### [Source information]
Lemma buildSQL_args q :
  snd (buildSQL q) = snd (fst (lower_all ToSQL (q_conditions q) 1)).
Proof.
  unfold buildSQL. destruct (q_conditions q) as [|c cs]; [reflexivity|].
  now destruct (lower_all ToSQL (c :: cs) 1) as [[wp a] nx].
Qed.

Lemma lower_all_snoc cs c idx :
  snd (fst (lower_all ToSQL (cs ++ [c]) idx)) =
  (snd (fst (lower_all ToSQL cs idx))
   ++ snd (fst (ToSQL c (snd (lower_all ToSQL cs idx)))))%list.
Proof.
  unfold lower_all. rewrite fold_left_app. cbn [fold_left].
  destruct (fold_left (lower_step ToSQL) cs ([], [], idx)) as [[parts args] i].
  unfold lower_step. cbn [fst snd].
  now destruct (ToSQL c i) as [[sql a] nx].
Qed.

(** X18.  On a miss [Find] asks the database, and changes the query
    it is called on.  When no entry is filed under the key, [Find]
    sends the SELECT of the query with one more condition, the key
    column equal to the key, and with LIMIT 1: its arguments are
    those of the query followed by the key.  The condition and the
    limit stay in the query afterwards. *)
Theorem X18_find_miss :
  forall E q pk w r q1 w1,
    GetEntryByKey (q_type q) pk w = None ->
    Find E q pk w = (r, q1, w1) ->
    q1 = Limit (Where q (SimpleCondition (getPKColumnFromType (q_type q)) "=" pk)) 1 /\
    q_conditions q1 =
      (q_conditions q
       ++ [SimpleCondition (getPKColumnFromType (q_type q)) "=" pk])%list /\
    q_limit q1 = Some 1 /\
    args (select_stmt q1) = (snd (buildSQL q) ++ [pk])%list /\
    exists ok, trace w1 = (trace w ++ [EvConnQuery (select_stmt q1) ok])%list.
Proof.
  intros E q pk w r q1 w1 Hmiss H. unfold Find in H. rewrite Hmiss in H.
  unfold First in H.
  set (q' := Limit (Where q (SimpleCondition (getPKColumnFromType (q_type q)) "=" pk)) 1)
    in *.
  destruct (ToSlice E q' w) as [rs ws] eqn:Hs.
  assert (Hq1 : q1 = q' /\ w1 = ws)
    by (destruct rs as [[|p ps]| |]; now inversion H).
  destruct Hq1 as [-> ->]. split; [reflexivity|]. split; [reflexivity|].
  split; [reflexivity|]. split.
  - unfold select_stmt. cbn [args]. rewrite !buildSQL_args.
    cbn [q_conditions q' Limit Where]. rewrite lower_all_snoc. reflexivity.
  - destruct (ToSlice_loaded _ _ _ _ _ Hs) as [(ok & _ & ->)|Hl].
    + now exists ok.
    + destruct Hl as (rows & items & h & _ & _ & _ & Hw). cbn zeta in Hw.
      exists true. destruct (q_tracking q').
      * destruct (track_all _ _) as [wt|] eqn:Ht.
        -- destruct Hw as [_ ->].
           now destruct (track_all_spec _ _ _ Ht) as (_ & _ & -> & _).
        -- now destruct Hw as [_ ->].
      * now destruct Hw as [_ ->].
Qed.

### [Try it]
All lines in the data above from the one with "(snd (fst (lower_all ToSQL cs idx))" through the one with "it is called" must be repeated exactly, and no others.

### [Solution to the problem]
  (snd (fst (lower_all ToSQL cs idx))
   ++ snd (fst (ToSQL c (snd (lower_all ToSQL cs idx)))))%list.
Proof.
  unfold lower_all. rewrite fold_left_app. cbn [fold_left].
  destruct (fold_left (lower_step ToSQL) cs ([], [], idx)) as [[parts args] i].
  unfold lower_step. cbn [fst snd].
  now destruct (ToSQL c i) as [[sql a] nx].
Qed.

(** X18.  On a miss [Find] asks the database, and changes the query
    it is called on.  When no entry is filed under the key, [Find]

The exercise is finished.